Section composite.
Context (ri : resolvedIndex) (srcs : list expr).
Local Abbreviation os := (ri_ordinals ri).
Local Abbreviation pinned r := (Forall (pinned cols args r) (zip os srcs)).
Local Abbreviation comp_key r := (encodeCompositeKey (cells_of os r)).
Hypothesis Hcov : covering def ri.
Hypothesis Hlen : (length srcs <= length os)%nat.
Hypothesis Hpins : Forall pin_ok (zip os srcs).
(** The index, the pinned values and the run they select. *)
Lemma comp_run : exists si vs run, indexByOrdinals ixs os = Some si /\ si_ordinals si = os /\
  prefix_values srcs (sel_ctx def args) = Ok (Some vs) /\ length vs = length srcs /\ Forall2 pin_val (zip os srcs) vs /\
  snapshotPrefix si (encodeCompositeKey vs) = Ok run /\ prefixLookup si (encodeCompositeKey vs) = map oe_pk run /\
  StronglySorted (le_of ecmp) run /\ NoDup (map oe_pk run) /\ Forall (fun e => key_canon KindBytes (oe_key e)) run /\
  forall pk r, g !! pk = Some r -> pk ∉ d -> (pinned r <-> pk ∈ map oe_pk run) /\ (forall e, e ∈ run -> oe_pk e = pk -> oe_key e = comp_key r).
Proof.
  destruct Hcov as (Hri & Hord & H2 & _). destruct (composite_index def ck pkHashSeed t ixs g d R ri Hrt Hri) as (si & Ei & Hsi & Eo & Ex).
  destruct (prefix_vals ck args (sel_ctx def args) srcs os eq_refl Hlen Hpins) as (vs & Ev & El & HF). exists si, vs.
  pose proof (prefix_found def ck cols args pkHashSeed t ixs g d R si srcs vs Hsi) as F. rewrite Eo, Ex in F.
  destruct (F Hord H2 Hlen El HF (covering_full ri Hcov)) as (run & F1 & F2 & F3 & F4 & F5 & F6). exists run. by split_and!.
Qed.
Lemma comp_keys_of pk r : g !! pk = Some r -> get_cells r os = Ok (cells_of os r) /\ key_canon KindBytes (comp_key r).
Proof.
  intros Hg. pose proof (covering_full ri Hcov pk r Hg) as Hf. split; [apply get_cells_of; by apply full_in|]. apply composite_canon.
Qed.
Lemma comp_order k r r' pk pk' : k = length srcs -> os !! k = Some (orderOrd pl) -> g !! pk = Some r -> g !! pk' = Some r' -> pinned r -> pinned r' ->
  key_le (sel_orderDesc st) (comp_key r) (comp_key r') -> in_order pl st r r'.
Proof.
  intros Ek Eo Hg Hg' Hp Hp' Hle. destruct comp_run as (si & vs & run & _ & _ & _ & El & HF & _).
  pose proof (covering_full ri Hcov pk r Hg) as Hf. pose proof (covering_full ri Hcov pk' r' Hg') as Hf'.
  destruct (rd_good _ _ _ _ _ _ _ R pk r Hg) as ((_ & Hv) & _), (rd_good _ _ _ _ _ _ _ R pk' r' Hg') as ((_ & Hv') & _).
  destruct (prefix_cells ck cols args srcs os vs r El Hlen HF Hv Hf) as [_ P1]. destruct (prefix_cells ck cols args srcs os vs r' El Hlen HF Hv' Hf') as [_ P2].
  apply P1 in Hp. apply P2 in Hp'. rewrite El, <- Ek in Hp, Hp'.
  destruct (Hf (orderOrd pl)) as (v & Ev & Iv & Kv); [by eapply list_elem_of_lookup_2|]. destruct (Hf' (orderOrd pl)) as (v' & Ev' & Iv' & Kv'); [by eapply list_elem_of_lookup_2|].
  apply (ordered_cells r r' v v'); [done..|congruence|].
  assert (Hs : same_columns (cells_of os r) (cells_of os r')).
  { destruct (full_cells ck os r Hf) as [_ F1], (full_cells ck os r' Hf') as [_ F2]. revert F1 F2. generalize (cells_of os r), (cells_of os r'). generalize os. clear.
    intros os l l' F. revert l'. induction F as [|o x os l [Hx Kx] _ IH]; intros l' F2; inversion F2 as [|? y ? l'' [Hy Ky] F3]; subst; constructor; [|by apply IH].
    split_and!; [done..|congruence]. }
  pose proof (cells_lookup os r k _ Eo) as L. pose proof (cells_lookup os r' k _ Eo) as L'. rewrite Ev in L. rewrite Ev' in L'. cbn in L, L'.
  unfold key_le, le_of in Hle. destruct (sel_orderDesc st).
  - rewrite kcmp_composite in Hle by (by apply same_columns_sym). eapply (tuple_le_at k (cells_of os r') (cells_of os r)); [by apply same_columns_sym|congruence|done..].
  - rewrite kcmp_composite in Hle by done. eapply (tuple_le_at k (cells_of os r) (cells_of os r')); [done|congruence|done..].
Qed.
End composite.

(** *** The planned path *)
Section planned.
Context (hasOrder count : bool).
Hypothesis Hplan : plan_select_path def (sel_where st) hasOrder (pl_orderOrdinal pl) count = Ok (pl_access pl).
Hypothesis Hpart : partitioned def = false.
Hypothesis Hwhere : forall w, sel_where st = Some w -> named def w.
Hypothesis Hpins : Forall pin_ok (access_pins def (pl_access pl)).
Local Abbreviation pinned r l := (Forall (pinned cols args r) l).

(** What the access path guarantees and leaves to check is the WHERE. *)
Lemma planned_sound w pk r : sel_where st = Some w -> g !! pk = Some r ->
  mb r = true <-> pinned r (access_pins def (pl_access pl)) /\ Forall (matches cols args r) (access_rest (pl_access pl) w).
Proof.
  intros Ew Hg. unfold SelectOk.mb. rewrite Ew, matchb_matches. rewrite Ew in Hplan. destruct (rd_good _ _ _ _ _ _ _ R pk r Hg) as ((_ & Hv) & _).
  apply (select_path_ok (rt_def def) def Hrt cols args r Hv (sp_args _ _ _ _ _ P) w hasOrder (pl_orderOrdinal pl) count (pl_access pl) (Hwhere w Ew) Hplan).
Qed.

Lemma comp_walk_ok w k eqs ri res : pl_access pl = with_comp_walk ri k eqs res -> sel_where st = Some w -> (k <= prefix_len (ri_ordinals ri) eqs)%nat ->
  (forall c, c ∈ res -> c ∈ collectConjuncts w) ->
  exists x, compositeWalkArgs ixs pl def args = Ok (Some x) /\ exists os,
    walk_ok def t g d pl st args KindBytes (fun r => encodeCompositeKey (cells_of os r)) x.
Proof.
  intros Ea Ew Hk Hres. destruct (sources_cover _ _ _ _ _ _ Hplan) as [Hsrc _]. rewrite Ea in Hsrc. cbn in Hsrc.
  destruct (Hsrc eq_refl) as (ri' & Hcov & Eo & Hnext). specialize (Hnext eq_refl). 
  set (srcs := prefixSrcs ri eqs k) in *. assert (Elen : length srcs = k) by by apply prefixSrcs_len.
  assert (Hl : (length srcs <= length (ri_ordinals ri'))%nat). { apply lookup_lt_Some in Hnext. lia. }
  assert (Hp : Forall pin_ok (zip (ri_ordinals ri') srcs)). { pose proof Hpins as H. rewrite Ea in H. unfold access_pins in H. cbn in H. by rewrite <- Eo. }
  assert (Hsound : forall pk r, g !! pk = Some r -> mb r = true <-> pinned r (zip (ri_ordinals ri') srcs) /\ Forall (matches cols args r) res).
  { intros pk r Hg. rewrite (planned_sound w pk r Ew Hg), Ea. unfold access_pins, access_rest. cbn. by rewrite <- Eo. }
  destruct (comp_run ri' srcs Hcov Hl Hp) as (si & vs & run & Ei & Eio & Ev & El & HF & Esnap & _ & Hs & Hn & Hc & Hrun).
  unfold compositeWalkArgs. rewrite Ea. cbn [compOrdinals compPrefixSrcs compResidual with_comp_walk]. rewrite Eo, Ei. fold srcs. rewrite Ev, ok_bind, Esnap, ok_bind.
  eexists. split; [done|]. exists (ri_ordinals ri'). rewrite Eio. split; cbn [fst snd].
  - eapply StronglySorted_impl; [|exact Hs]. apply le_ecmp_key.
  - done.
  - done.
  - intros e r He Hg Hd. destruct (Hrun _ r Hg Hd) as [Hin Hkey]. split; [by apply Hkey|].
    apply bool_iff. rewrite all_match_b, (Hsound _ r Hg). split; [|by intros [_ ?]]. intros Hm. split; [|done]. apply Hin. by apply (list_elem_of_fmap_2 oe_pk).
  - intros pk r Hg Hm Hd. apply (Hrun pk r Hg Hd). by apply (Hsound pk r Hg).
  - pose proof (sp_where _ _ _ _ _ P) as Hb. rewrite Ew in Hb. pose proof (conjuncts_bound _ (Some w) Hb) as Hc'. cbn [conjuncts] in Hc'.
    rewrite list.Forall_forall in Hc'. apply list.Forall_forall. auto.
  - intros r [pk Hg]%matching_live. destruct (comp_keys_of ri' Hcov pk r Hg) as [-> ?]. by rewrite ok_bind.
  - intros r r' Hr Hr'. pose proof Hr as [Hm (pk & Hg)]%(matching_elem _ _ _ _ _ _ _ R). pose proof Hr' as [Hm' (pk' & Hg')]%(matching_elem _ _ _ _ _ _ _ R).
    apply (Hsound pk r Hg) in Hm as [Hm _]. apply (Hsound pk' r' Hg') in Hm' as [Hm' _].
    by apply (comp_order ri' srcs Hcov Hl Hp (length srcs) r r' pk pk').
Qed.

------------------------------

## Work required
All that is needed is the number of lines in the listing holding the word "pkHashSeed".

## Result of the task
2